(** X18. A text is never an operand.  When the text of a formula
    scanned so far leaves a text as its only operand, an operator
    followed by a number raises "#E_UNEXP_EXPR"; and when it leaves any
    single operand, an operator followed by a reference to a cell whose
    entry holds a text raises it too.  The cache is not changed by the
    operator and what follows it. *)
Theorem text_operand_rejected
    (tk : Tokenizer) (fuel : nat) (str : string) (o c : ascii) (rest : string)
    (st : state) (ls : locals) (st' : state) (a : Token) (s : string) :
  is_operator o = true ->
  scan tk (parse_expr tk fuel) (String.length str) str start st = (Ret ls, st') ->
  toks ls = [a] -> op ls = OP_NONE ->
  (isdigit c = true /\ (forall n, a <> T_NUMBER n)) \/
  (is_ref_candidate tk c = true /\
   let row := to_short (to_int ((get_number_by_str rest).1 - 1)) in
   (row + 1 >? m_rows tk) || (row <? 0) = false /\
   map_ref_cells st' !! get_cell_by_coords (row, get_col_by_char tk c)
     = Some (T_STRING s)) ->
  parse_expr tk (S fuel) (str +:+ String o (String c rest)) st =
    (Throw (domain_error "#E_UNEXP_EXPR"), st').
Proof.
  intros Ho Hs Ht Hop Hc.
  destruct (is_operator_known o Ho) as [Hu Hn].
  rewrite parse_expr_unfold, length_append. cbn [String.length].
  destruct (scan_more _ _ _ _ (String o (String c rest)) _ _ _ _
              (is_operator_not_digit _ Ho) Hs
              (S (S (String.length rest)))) as (g' & Hg & ->).
  destruct g' as [|[|g']]; [lia|lia|]. cbn [scan]. unfold bind at 1.
  rewrite step_operator by assumption.
  rewrite (bool_decide_eq_true_2 _ Hop), Ht. cbn [negb orb bool_decide fst snd].
  rewrite bool_decide_eq_false_2 by discriminate.
  cbn [fst snd]. unfold bind at 1.
  destruct Hc as [[Hd Ha]|(Hr & Hin & Hk)].
  - rewrite step_digit by assumption. cbv zeta. cbn [toks op tok].
    rewrite reduce_text; try assumption; [reflexivity|].
    intros l r [= -> _]. now apply (Ha l).
  - rewrite step_reference by assumption. cbv zeta. cbv zeta in Hin, Hk.
    rewrite Hin, Hk. cbn [toks op tok].
    rewrite reduce_text; try assumption; [reflexivity|].
    intros l r [= _ ?].
Qed.

Lemma text_operand_rejected_witness :
  parse_expr sample_grid 1 ("D1" +:+ String "+" (String "1" "0")) initial =
    (Throw (domain_error "#E_UNEXP_EXPR"),
     commit "D1" (T_STRING "Sample") (reserve "D1" initial)).
Proof.
  apply (text_operand_rejected sample_grid 0 "D1" "+" "1" "0" initial
           (mkLocals [T_STRING "Sample"] OP_NONE (T_STRING "Sample"))
           _ (T_STRING "Sample") EmptyString);
    try reflexivity.
  left. split; [reflexivity|discriminate].
Defined.

(** ** Identities as keys of the cache *)

(** X19. The identities of the cells of the first 26 columns are keys
    of their own: such a cell shares its identity with no other cell of
    a column that is not negative, so two of them never share an entry of
    the cache.  The identity is the letter of the column followed by the
    decimal number of the row counted from 1. *)
Theorem identities_are_distinct (row col row' col' : Z) :
  0 <= col < 26 -> 0 <= col' ->
  (get_cell_by_coords (row, col) = get_cell_by_coords (row', col') <->
   (row, col) = (row', col')) /\
  get_cell_by_coords (row, col) =
    String (ascii_of_N (Z.to_N (65 + col))) (to_string (row + 1)).
Proof.
  intros Hc Hc'. split; [split|].
  - intros H. destruct (get_cell_by_coords_inj _ _ _ _ Hc Hc' H) as [-> ->].
    reflexivity.
  - now intros [= -> ->].
  - now apply get_cell_by_coords_first_block.
Qed.

Lemma identities_are_distinct_witness :
  (get_cell_by_coords (11, 2) = get_cell_by_coords (0, 60) <->
   (11, 2) = (0, 60)) /\
  get_cell_by_coords (11, 2) = "C12".
Proof.
  apply (identities_are_distinct 11 2 0 60); lia.
Defined.

(** ** The output can be read back *)

Lemma fields_no_tab (line : string) :
  Forall (fun data => no_tab data = true) (fields line).
Proof.
  induction line as [|c line IH]; [constructor|]. simpl.
  destruct (bool_decide (c = tab)) eqn:Ec; [now constructor|].
  destruct (fields line) as [|data others]; constructor.
  - simpl. now rewrite Ec.
  - constructor.
  - simpl. rewrite Ec. simpl. now inversion IH.
  - now inversion IH.
Qed.

Lemma fields_tab_ended (texts : list string) :
  Forall (fun data => no_tab data = true) texts ->
  fields (tab_ended texts) = texts.
Proof.
  induction 1 as [|v texts Hv _ IH]; [reflexivity|].
  cbn [tab_ended]. rewrite <- IH at 2. clear IH.
  induction v as [|c v IHv].
  - rewrite append_nil_l. reflexivity.
  - simpl in Hv. apply andb_true_iff in Hv as [Hc Hv].
    rewrite append_cons. cbn [fields].
    apply negb_true_iff in Hc. rewrite Hc. now rewrite (IHv Hv).
Qed.

Lemma all_digits_no_tab (s : string) : all_digits s = true -> no_tab s = true.
Proof.
  induction s as [|c s IH]; [reflexivity|]. simpl.
  intros [Hc Hs]%andb_true_iff. rewrite (IH Hs), andb_true_r.
  apply negb_true_iff, bool_decide_eq_false_2. intros ->. discriminate.
Qed.

Lemma to_string_no_tab (n : Z) : no_tab (to_string n) = true.
Proof.
  assert (Hp : forall p, no_tab (pretty (N.pos p)) = true).
  { intros p. apply all_digits_no_tab.
    destruct (to_string_digits (Z.pos p) ltac:(lia)) as [Hd _].
    apply andb_true_iff in Hd as [_ Hd]. exact Hd. }
  destruct n as [|p|p]; [reflexivity|apply Hp|].
  unfold to_string, pretty, pretty_Z.
  change ("-" +:+ pretty p) with (String "-" EmptyString +:+ pretty (N.pos p)).
  rewrite append_cons, append_nil_l. simpl. apply Hp.
Qed.

Lemma substr1_no_tab (s : string) : no_tab s = true -> no_tab (substr1 s) = true.
Proof.
  destruct s as [|c s]; [auto|]. simpl. now intros [_ H]%andb_true_iff.
Qed.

- **What you are asked to do**: Restate word for word the entries above, starting at the line with "map_ref_cells st' !!" and ending at the line with "destruct Hc as [[Hd Ha]|(Hr & Hin & Hk)].", inclusive, and no others.

- **Task output**:
   map_ref_cells st' !! get_cell_by_coords (row, get_col_by_char tk c)
     = Some (T_STRING s)) ->
  parse_expr tk (S fuel) (str +:+ String o (String c rest)) st =
    (Throw (domain_error "#E_UNEXP_EXPR"), st').
Proof.
  intros Ho Hs Ht Hop Hc.
  destruct (is_operator_known o Ho) as [Hu Hn].
  rewrite parse_expr_unfold, length_append. cbn [String.length].
  destruct (scan_more _ _ _ _ (String o (String c rest)) _ _ _ _
              (is_operator_not_digit _ Ho) Hs
              (S (S (String.length rest)))) as (g' & Hg & ->).
  destruct g' as [|[|g']]; [lia|lia|]. cbn [scan]. unfold bind at 1.
  rewrite step_operator by assumption.
  rewrite (bool_decide_eq_true_2 _ Hop), Ht. cbn [negb orb bool_decide fst snd].
  rewrite bool_decide_eq_false_2 by discriminate.
  cbn [fst snd]. unfold bind at 1.
  destruct Hc as [[Hd Ha]|(Hr & Hin & Hk)].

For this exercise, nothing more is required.